**Exercise instructions**
Among the lines below, which ones contain the word "true"? Copy every such line.

**Dataset entries**
(** ** train *)

Lemma pull_batch_nonempty q first rest0 :
  Queue.items q = first :: rest0 ->
  exists others rest rollout,
    pull_batch_from_queue q = (Returns rollout, Queue.mk (Queue.maxsize q) rest) /\
    rest0 = others ++ rest /\
    merge first others = Returns rollout.
Proof.
  intros Hi.
  destruct (drain_spec rest0 first) as (others & rest & r' & Hd & Hr & Hm & _).
  exists others, rest, r'.
  unfold pull_batch_from_queue, Queue.try_get. rewrite Hi.
  cbn [Queue.items]. rewrite Hd. auto.
Qed.


(** ** Terminal rollouts *)

Lemma env_runner_take_from {W : Type} (X : externals W) num_local_steps :
  forall k l w,
    Forall (from_env_runner X num_local_steps)
      (env_runner_take X num_local_steps k l w).
Proof.
  induction k as [|k IH]; intros l w; simpl; [constructor|].
  destruct (env_runner_next X num_local_steps l w) as [[rollout l1] w1] eqn:E.
  constructor; [|apply IH].
  exists l, w. rewrite E. reflexivity.
Qed.

Lemma from_env_runner_terminal_zero {W : Type} (X : externals W)
    num_local_steps f :
  from_env_runner X num_local_steps f -> terminal_zero f.
Proof.
  intros (l & w & <-).
  destruct (env_runner_next X num_local_steps l w) as [[rollout l1] w1] eqn:E.
  apply (env_runner_next_spec X _ _ _ _ _ _ E).
Qed.

(** C2. A terminal rollout with [n >= 1] steps that reaches
    [process_rollout] has the last element of each return stream equal to
    its last reward, its bootstraps being [0.0]: this holds of every rollout
    that [pull_batch_from_queue] returns from a queue of fragments that
    [env_runner] yielded, whatever the environment and the policy are.
    ([process_rollout] does not read the flag; [env_runner] writes the
    bootstraps only into a fragment that did not end an episode, and
    [extend] copies them together with the flag.) *)
Theorem process_rollout_terminal_last :
  forall (W : Type) (X : externals W) (num_local_steps : nat)
         (q q' : Queue.t) (rollout : PartialRollout)
         (manager_gamma worker_gamma lambda_ : R),
    Forall (from_env_runner X num_local_steps) (Queue.items q) ->
    pull_batch_from_queue q = (Returns rollout, q') ->
    terminal rollout = true ->
    (1 <= length (rewards rollout))%nat ->
    manager_r rollout = 0 /\ worker_r rollout = 0 /\
    exists b,
      process_rollout rollout manager_gamma worker_gamma lambda_ = Returns b /\
      nth (length (rewards rollout) - 1) (Batch.manager_returns b) 0 =
        nth (length (rewards rollout) - 1) (rewards rollout) 0 /\
      nth (length (rewards rollout) - 1) (Batch.worker_returns b) 0 =
        nth (length (rewards rollout) - 1) (rewards rollout) 0 /\
      last (Batch.manager_returns b) 0 = last (rewards rollout) 0 /\
      last (Batch.worker_returns b) 0 = last (rewards rollout) 0.
Proof.
  intros W X N q q' rollout gm gw lam HF Hp Ht Hn.
  assert (Hz : terminal_zero rollout).
  { destruct (Queue.items q) as [|first rest0] eqn:Hi.
    - unfold pull_batch_from_queue, Queue.try_get in Hp. rewrite Hi in Hp.
      discriminate.
    - destruct (pull_batch_nonempty q first rest0 Hi)
        as (others & rest & r' & Hp' & Hr & Hm).
      rewrite Hp in Hp'. injection Hp' as -> _.
      apply (merge_terminal_zero others first); [|exact Hm].
      rewrite Hr in HF.
      change (first :: others ++ rest) with ((first :: others) ++ rest) in HF.
      apply Forall_app in HF. destruct HF as [HF _].
      eapply Forall_impl; [|exact HF].
      intros f. apply from_env_runner_terminal_zero. }
  destruct (Hz Ht) as [Hm Hw].
  split; [exact Hm|]. split; [exact Hw|].
  apply zero_bootstrap_last_return; assumption.
Qed.
(** What a piece of the cascade, run from [w], leaves behind whether it
    returns or raises: batches [new] added to the log, all of their
    operations applied, each of them satisfying [Q]; a result comes with a
    queue whose operations satisfy [Q], and an exception is the store's. *)
Definition run_inv {A} (Q : write_op → Prop) (queue : A → list write_op)
    (w : World) (o : outcome A) : Prop :=
  ∃ new, commits (world_of o) = commits w ++ new
         ∧ steps (db w) (concat new) (db (world_of o))
         ∧ Forall Q (concat new)
         ∧ match o with
           | Returned a _ => Forall Q (queue a)
           | Raised e _ => e = StoreError
           end.

Definition round_data_target (op : write_op) : option (string * string * string) :=
  match op with OpDelete (round_data_doc c r x) => Some (c, r, x) | _ => None end.

(** The locals with which the company loop starts. *)
Definition initial_locals (sd : Student) : Locals :=
  {| batch := []; operation_count := 0;
     stats := set_totalOffers (default 0 (st_totalOffers sd)) initial_stats |}.

(** The last batch of steps 1 to 4, from the locals that the company loop
    returns. *)
Definition final_batch (sid : string) (sd : Student) (l : Locals) : list write_op :=
  batch l
  ++ (year_op (st_companyStatus sd) <$> elements (yearsAffected (stats l)))
  ++ [OpDelete (students_doc sid)].

(** The fields of a company that no operation writes. *)
Definition company_identity (x : Company) : option string * option Z * option string :=
  (co_companyName x, co_year x, co_status x).



(** ** Vocabulary: batch sizes and counts *)

(** A batch committed by one of the two tests against the ceiling. *)
Definition full_batch (b : list write_op) : Prop :=
  length b = 500%nat ∨ length b = 501%nat.

Definition round_data_deletes (ops : list write_op) : nat :=
  length (filter (λ op, is_round_data_delete op = true) ops).

(** From [(w, l)] to [(w', l')]: the batches committed on the way are full,
    the counter is the length of the queue, which is at most [bound], and
    [roundsDeleted] has grown by the number of deletions of round data
    queued on the way. *)
Definition accounted (bound : nat) (w : World) (l : Locals) (w' : World) (l' : Locals) :
    Prop :=
  ∃ new ops,
    commits w' = commits w ++ new
    ∧ Forall full_batch new
    ∧ concat new ++ batch l' = batch l ++ ops
    ∧ operation_count l' = length (batch l')
    ∧ (length (batch l') ≤ bound)%nat
    ∧ roundsDeleted (stats l')
      = (roundsDeleted (stats l) + round_data_deletes ops)%nat.


(** The row [k] is gone from the store, or its deletion is queued. *)
Definition settled (k : string * string * string) (w : World) (l : Locals) : Prop :=
  round_data (db w) !! k = None
  ∨ OpDelete (round_data_doc k.1.1 k.1.2 k.2) ∈ batch l.

(** ** The route [DELETE /api/students/<student_id>] ([src/routes/students.py]) *)








(** ** Further sample data *)

(** A dashboard record as a rebuild leaves it, cut down to two fields:
    [initializedAt] holds a time stamp and no number. *)
Definition stamped_world : World :=
  {| db := set_dashboard
             (Some (<["initializedAt"%string := VTime 1]>
                      {[ "totalPlaced"%string := VInt 0 ]}))
             acme_db;
     clock := 100; commits := [] |}.

(** The year document of key ["2026"] with the roll-up of one company. *)
Definition steady_world : World :=
  {| db := set_years (<["2026"%string := year_2025]>) acme_db;
     clock := 100; commits := [] |}.


(** A student as [create_student] stores it, with no company yet. *)
Definition new_student : Student :=
  {| st_name := Some "Bob"%string; st_currentStatus := Some "not_placed"%string;
     st_totalOffers := Some 0; st_companyStatus := [] |}.

Definition new_student_world : World :=
  {| db := set_students (<["N"%string := new_student]>) acme_db;
     clock := 100; commits := [] |}.

(** * Properties *)

(** ** Tactics for running the monad *)

Lemma bind_unfold {A B} (m : M A) (k : A → M B) (w : World) :
  (m ≫= k) w = match m w with
               | Returned a w' => k a w'
               | Raised e w' => Raised e w'
               end.
Proof. reflexivity. Qed.

Lemma bind_returned {A B} (m : M A) (k : A → M B) (w w' : World) (b : B) :
  (m ≫= k) w = Returned b w' →
  ∃ a w1, m w = Returned a w1 ∧ k a w1 = Returned b w'.
Proof.
  rewrite bind_unfold. destruct (m w) as [a w1|e w1]; [eauto | discriminate].
Qed.

Lemma do_commit_returned (ops : list write_op) (w w' : World) (u : unit) :
  do_commit ops w = Returned u w' → commit ops w = Some w'.
Proof.
  unfold do_commit. destruct (commit ops w); intros H; inversion H; reflexivity.
Qed.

**Response to the exercise**
    terminal rollout = true ->
  length (filter (λ op, is_round_data_delete op = true) ops).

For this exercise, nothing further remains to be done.